The…ADA does not amend the IDEA, and, therefore does not affect that laws’s requirements. The IDEA provides Federal financial assistance to states, and through them to local educational agencies or school districts, to assist in providing special education and related services to eligible children with disabilities. The IDEA is administered by the Department’s Office of Special Education Programs. States must comply (really?) with a number of specific legal requirements to receive IDEA funds. In order to be eligible under the IDEA, a student must fall into one or more of the disability categories…and must also…need special education. Students who meet the eligibility criteria under the IDEA are also covered by Section 504 and Title II if they have a disability as defined under those laws. However, coverage under 504 and Title II of the ADA is not limited to students who meet the IDEA eligibility criteria.

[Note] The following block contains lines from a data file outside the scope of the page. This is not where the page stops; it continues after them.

(** C3, the behaviour of the code: an upload that does not decode is reported
    as an error (status 500 wrapping the cause, which is the 400
    ["Invalid JPEG"] when the decoder returns [None]), and the latest frame
    afterwards is the rejected upload, whatever frame was stored before. *)
Theorem undecodable_frame_overwrites (contents : list Byte.byte) (st : AppState) :
  (forall img, imdecode contents <> inr (Some img)) ->
  exists cause,
    receive_frame imdecode contents st =
      (inl (HTTPException 500 (StrOf cause)), set_latest_frame_jpeg (Some contents) st) /\
    latest_frame_jpeg (snd (receive_frame imdecode contents st)) = Some contents /\
    (imdecode contents = inr None -> cause = HTTPException 400 (Lit "Invalid JPEG")).
Proof.
  intros Hbad. unfold receive_frame. run_handler.
  destruct (imdecode contents) as [e|[img|]] eqn:E.
  - exists e. repeat split. intros; discriminate.
  - exfalso. exact (Hbad img eq_refl).
  - eexists. repeat split.
Qed.

End FrameStore.

(** The theorem with a valid frame stored and the two bytes [no] uploaded:
    the stored frame is replaced by the rejected upload. *)
Lemma undecodable_frame_overwrites_witness :
  let st := set_latest_frame_jpeg (Some [Byte.xff; Byte.xd8; Byte.xff]) init_state in
  exists cause,
    receive_frame sample_imdecode [Byte.x6e; Byte.x6f] st =
      (inl (HTTPException 500 (StrOf cause)),
       set_latest_frame_jpeg (Some [Byte.x6e; Byte.x6f]) st) /\
    latest_frame_jpeg (snd (receive_frame sample_imdecode [Byte.x6e; Byte.x6f] st)) =
      Some [Byte.x6e; Byte.x6f] /\
    (sample_imdecode [Byte.x6e; Byte.x6f] = inr None ->
     cause = HTTPException 400 (Lit "Invalid JPEG")).
Proof.
  intros st.
  apply (undecodable_frame_overwrites sample_imdecode [Byte.x6e; Byte.x6f] st).
  intros img; discriminate.
Defined.

(** ** Record store *)

Lemma record_filename_of_id now :
  record_filename now = RECORDS_DIR +:+ "/" +:+ record_id now +:+ ".json".
Proof. reflexivity. Qed.

Section RecordStore.

Context {text : Type}.
Variable json_dumps : pyval -> text.
Variable json_loads : text -> option pyval.

Lemma get_scan_record_found scan_id (fs : gmap string text) contents data :
  fs !! (RECORDS_DIR +:+ "/" +:+ scan_id +:+ ".json") = Some contents ->
  json_loads contents = Some data ->
  get_scan_record json_loads scan_id fs = (inr data, fs).
Proof.
  intros Hf Hl. unfold get_scan_record. run_handler. rewrite Hf, Hl. reflexivity.
Qed.

(** C5, the behaviour of the code: for an identifier with no record file, and
    for a record file whose text does not parse, [get_scan_record] raises
    [HTTPException] with status 500 in both cases; the 404
    ["Scan not found"] raised for the missing file is caught by the
    handler's own [except Exception] and survives only as the cause inside
    the detail. *)
Theorem record_errors_become_500 (scan_id : string) (fs : gmap string text) :
  let filepath := RECORDS_DIR +:+ "/" +:+ scan_id +:+ ".json" in
  (fs !! filepath = None \/
   exists contents, fs !! filepath = Some contents /\ json_loads contents = None) ->
  exists cause,
    get_scan_record json_loads scan_id fs = (inl (HTTPException 500 (StrOf cause)), fs) /\
    (fs !! filepath = None -> cause = HTTPException 404 (Lit "Scan not found")) /\
    (is_Some (fs !! filepath) -> cause = JSONDecodeError).
Proof.
  intros filepath H. unfold get_scan_record. run_handler. fold filepath.
  destruct H as [Hnone|(contents & Hf & Hl)].
  - rewrite Hnone. eexists. split; [reflexivity|]. split; [reflexivity|].
    intros [? ?]; discriminate.
  - rewrite Hf, Hl. eexists. split; [reflexivity|]. split; [discriminate|reflexivity].
Qed.

(** What [save_result] does for a body whose [analysis] member is absent or
    an object. *)
Lemma save_result_ok entries analysis now1 now2 st (fs : gmap string text) :
  default (PyDict []) (assoc_get "analysis" entries) = PyDict analysis ->
  save_result json_dumps (PyDict entries) now1 now2 (st, fs) =
    (inr (PyDict [("status", PyStr "saved"); ("filename", PyStr (record_filename now1))]),
     (history_append
        (PyDict [("timestamp", PyStr (isoformat now2));
                 ("filename", PyStr (record_filename now1));
                 ("v0", default PyNone (assoc_get "v0" analysis));
                 ("r_squared", default PyNone (assoc_get "r_squared" analysis))]) st,
      <[record_filename now1 := json_dumps (PyDict entries)]> fs)).
Proof.
  intros Ha. unfold save_result, py_get, write_file. run_handler. rewrite Ha.
  reflexivity.
Qed.

(** When [analysis] is present and not an object, the record file is written
    all the same, then the handler fails with status 500 and appends nothing
    to the history. *)
Lemma save_result_bad_analysis entries other now1 now2 st (fs : gmap string text) :
  assoc_get "analysis" entries = Some other ->
  (forall analysis, other <> PyDict analysis) ->
  save_result json_dumps (PyDict entries) now1 now2 (st, fs) =
    (inl (HTTPException 500 (StrOf (AttributeError "get"))),
     (st, <[record_filename now1 := json_dumps (PyDict entries)]> fs)).
Proof.
  intros Ha Hn. unfold save_result, py_get, write_file. run_handler. rewrite Ha. simpl.
  destruct other; try reflexivity. exfalso. eapply Hn. reflexivity.
Qed.

(** C4, as amended: for every body whose [analysis] member is absent or an
    object and which the JSON codec reads back as written, [save_result]
    writes the record file before it answers, appends one summary entry to
    the history, and answers with the file name [records/<id>.json]; the
    record is then retrieved, equal to the body, under [<id>], the file
    name without directory and extension. *)
Theorem saved_record_roundtrip (entries analysis : list (string * pyval))
    (now1 now2 : datetime) (st : AppState) (fs : gmap string text) :
  default (PyDict []) (assoc_get "analysis" entries) = PyDict analysis ->
  json_loads (json_dumps (PyDict entries)) = Some (PyDict entries) ->
  exists summary st' fs',
    save_result json_dumps (PyDict entries) now1 now2 (st, fs) =
      (inr (PyDict [("status", PyStr "saved");
                    ("filename", PyStr (RECORDS_DIR +:+ "/" +:+ record_id now1 +:+ ".json"))]),
       (st', fs')) /\
    fs' !! (RECORDS_DIR +:+ "/" +:+ record_id now1 +:+ ".json") =
      Some (json_dumps (PyDict entries)) /\
    scan_history st' = scan_history st ++ [summary] /\
    summary = PyDict [("timestamp", PyStr (isoformat now2));
                      ("filename", PyStr (record_filename now1));
                      ("v0", default PyNone (assoc_get "v0" analysis));
                      ("r_squared", default PyNone (assoc_get "r_squared" analysis))] /\
    get_scan_record json_loads (record_id now1) fs' = (inr (PyDict entries), fs').
Proof.
  intros Ha Hrt. do 3 eexists.
  split; [rewrite <- record_filename_of_id; apply (save_result_ok _ _ _ _ _ _ Ha)|].
  rewrite <- record_filename_of_id.
  split; [apply lookup_insert_eq|].
  split; [reflexivity|]. split; [reflexivity|].
  eapply get_scan_record_found; [|exact Hrt].
  rewrite <- record_filename_of_id. apply lookup_insert_eq.
Qed.

End RecordStore.

(** ** The record store on sample inputs *)

(** The theorem at an identifier never written, on an empty directory. *)
Lemma record_errors_become_500_witness :
  exists cause,
    get_scan_record sample_loads "scan_19990101_000000" ∅ =
      (inl (HTTPException 500 (StrOf cause)), ∅) /\
    ((∅ : gmap string (option pyval)) !! "records/scan_19990101_000000.json" = None ->
     cause = HTTPException 404 (Lit "Scan not found")) /\
    (is_Some ((∅ : gmap string (option pyval)) !! "records/scan_19990101_000000.json") ->
     cause = JSONDecodeError).
Proof.
  apply (record_errors_become_500 sample_loads "scan_19990101_000000" ∅).
  left. apply lookup_empty.
Defined.

(** A file that does not parse is reported with the same status. *)
Example corrupt_record_is_500 :
  get_scan_record sample_loads "scan_x" {["records/scan_x.json" := None]} =
    (inl (HTTPException 500 (StrOf JSONDecodeError)), {["records/scan_x.json" := None]}).
Proof.
  unfold get_scan_record. run_handler.
  change (RECORDS_DIR +:+ "/" +:+ "scan_x" +:+ ".json") with "records/scan_x.json".
  rewrite lookup_singleton_eq. reflexivity.
Qed.

(** The theorem at the sample result, saved at [t0] into an empty directory. *)
Lemma saved_record_roundtrip_witness :
  exists summary st' fs',
    save_result sample_dumps sample_result t0 t0 (init_state, ∅) =
      (inr (PyDict [("status", PyStr "saved");
                    ("filename", PyStr "records/scan_20240309_140507.json")]),
       (st', fs')) /\
    fs' !! "records/scan_20240309_140507.json" = Some (sample_dumps sample_result) /\
    scan_history st' = [] ++ [summary] /\
    summary = PyDict [("timestamp", PyStr "2024-03-09T14:05:07");
                      ("filename", PyStr "records/scan_20240309_140507.json");
                      ("v0", PyFloat 0x3FE0000000000000);
                      ("r_squared", PyFloat 0x3FF0000000000000)] /\
    get_scan_record sample_loads "scan_20240309_140507" fs' = (inr sample_result, fs').
Proof.
  apply (saved_record_roundtrip sample_dumps sample_loads
           [("analysis", PyDict [("v0", PyFloat 0x3FE0000000000000);
                                 ("r_squared", PyFloat 0x3FF0000000000000)])]
           [("v0", PyFloat 0x3FE0000000000000); ("r_squared", PyFloat 0x3FF0000000000000)]
           t0 t0 init_state ∅); reflexivity.
Defined.

(** C4, counterexample: the response to a successful save carries the file
    name [records/scan_20240309_140507.json] and no other identifier; handing
    any string of the response to [get_scan_record] does not return the saved
    body, because the handler looks for [records/<id>.json]. *)
Lemma returned_filename_is_not_an_id :
  let out := save_result sample_dumps sample_result t0 t0 (init_state, ∅) in
  let fs' := snd (snd out) in
  exists fields,
    fst out = inr (PyDict fields) /\
    fields = [("status", PyStr "saved");
              ("filename", PyStr "records/scan_20240309_140507.json")] /\
    get_scan_record sample_loads "records/scan_20240309_140507.json" fs' =
      (inl (HTTPException 500 (StrOf (HTTPException 404 (Lit "Scan not found")))), fs') /\
    forall k rid, assoc_get k fields = Some (PyStr rid) ->
      fst (get_scan_record sample_loads rid fs') <> inr sample_result.
Proof.
  intros out fs'. eexists. split; [reflexivity|]. split; [reflexivity|].
  assert (Hfs : fs' = {["records/scan_20240309_140507.json" := Some sample_result]}).
  { subst fs' out. unfold sample_result. erewrite save_result_ok by reflexivity.
    simpl. apply insert_empty. }
  assert (Hmiss : forall rid,
            RECORDS_DIR +:+ "/" +:+ rid +:+ ".json" <> "records/scan_20240309_140507.json" ->
            get_scan_record sample_loads rid fs' =
              (inl (HTTPException 500 (StrOf (HTTPException 404 (Lit "Scan not found")))),
               fs')).
  { intros rid Hne. unfold get_scan_record. run_handler. rewrite Hfs.
    rewrite lookup_singleton_ne; [reflexivity|]. intros H. apply Hne. symmetry. exact H. }
  split; [apply Hmiss; discriminate|].
  intros k rid. simpl.
  destruct (String.eqb k "status").
  { intros [= <-]. rewrite Hmiss; discriminate. }
  destruct (String.eqb k "filename"); [|discriminate].
  intros [= <-]. rewrite Hmiss; discriminate.
Qed.

(** ** The whole service *)

Section Service.

Context {ndarray text : Type}.
Variable imdecode : list Byte.byte -> Exception + option ndarray.
Variable json_dumps : pyval -> text.
Variable json_loads : text -> option pyval.

Lemma get_latest_frame_state st : snd (get_latest_frame st) = st.
Proof.
  unfold get_latest_frame. run_handler.
  destruct (frame_missing (latest_frame_jpeg st)); reflexivity.
Qed.

Lemma receive_frame_state contents st :
  snd (receive_frame imdecode contents st) = set_latest_frame_jpeg (Some contents) st.
Proof.
  unfold receive_frame. run_handler.
  destruct (imdecode contents) as [e|[img|]]; reflexivity.
Qed.

Lemma save_result_state result_data now1 now2 st (fs : gmap string text) :
  fst (snd (save_result json_dumps result_data now1 now2 (st, fs))) = st \/
  exists summary,
    fst (snd (save_result json_dumps result_data now1 now2 (st, fs))) =
      history_append summary st.
Proof.
  destruct result_data as [| | | | | |items|entries]; try (left; reflexivity).
  destruct (default (PyDict []) (assoc_get "analysis" entries)) as [| | | | | | |analysis] eqn:Ha;
    try (left; unfold save_result, py_get, write_file; run_handler; rewrite Ha; reflexivity).
  right. eexists. rewrite (save_result_ok json_dumps _ _ _ _ _ _ Ha). reflexivity.
Qed.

If, for example, a student with a disability under Section 504 and the ADA needs only related services to meet his or her educational needs as adequately as the needs of the nondisabled individuals are met, the student is entitled to those services even if the student is not eligible for special education and related services under the IDEA.
Did you get through that? IDEA Special education measures the child against himself, strengths and weaknesses, and the discrepancies between both. Sec. 504 regular education measures the child against the group. This 504 language emphasizes providing equal opportunity for the nondisabled, not meeting the unique needs caused by the disability. 504 casts a wider net for students with disabilities that limit “major life activities” and includes:
| Caring for oneself | Performing manual tasks | Seeing |
| Hearing | Eating | Sleeping |
| Walking | Standing | Lifting |
| Bending | Spekaing | Breathing |
| Learning | Reading | Concentrating |
| Thinking | Communicating | Working |
Learning disabilities emphasize reading, thinking and communicating. Higher forms of autism no longer eligible under that psychiatric diagnosis can have needs met here, yes? Think about it.
Here are some other highlights:
Note that safeguards occur at the local level and that a state system is not required.
I did the first 504 case in New Jersey about 25 years ago, followed by two others. The first judge had little idea how to apply the wider 504 standard to the evidence, but I lucked out. The second time, the fairest and smartest judge in New Jersey was assigned. He emphasized that 504 has a much wider impact than IDEA and had to be interpreted more liberally. That is the essence of these policy guidance documents. But implementing their content, and differentiating it from IDEA, is the problem. You take a little here, give a little there, and still, nothing will change. There is no money. No funding statute. No strict rules or regulations. That is what P.L. 94-12 was in 1975. It was to fund the special education provisions of 504 by creating an even playing field through comprehensive testing and development of the IEP. But it is now 2012 and I leave you with one recommendation. If you are going to seek due process under IDEA, think about using the contents of this OCR document, and allege violations of the ADA and Title II. This is the politician’s game. Now we have to learn to play it.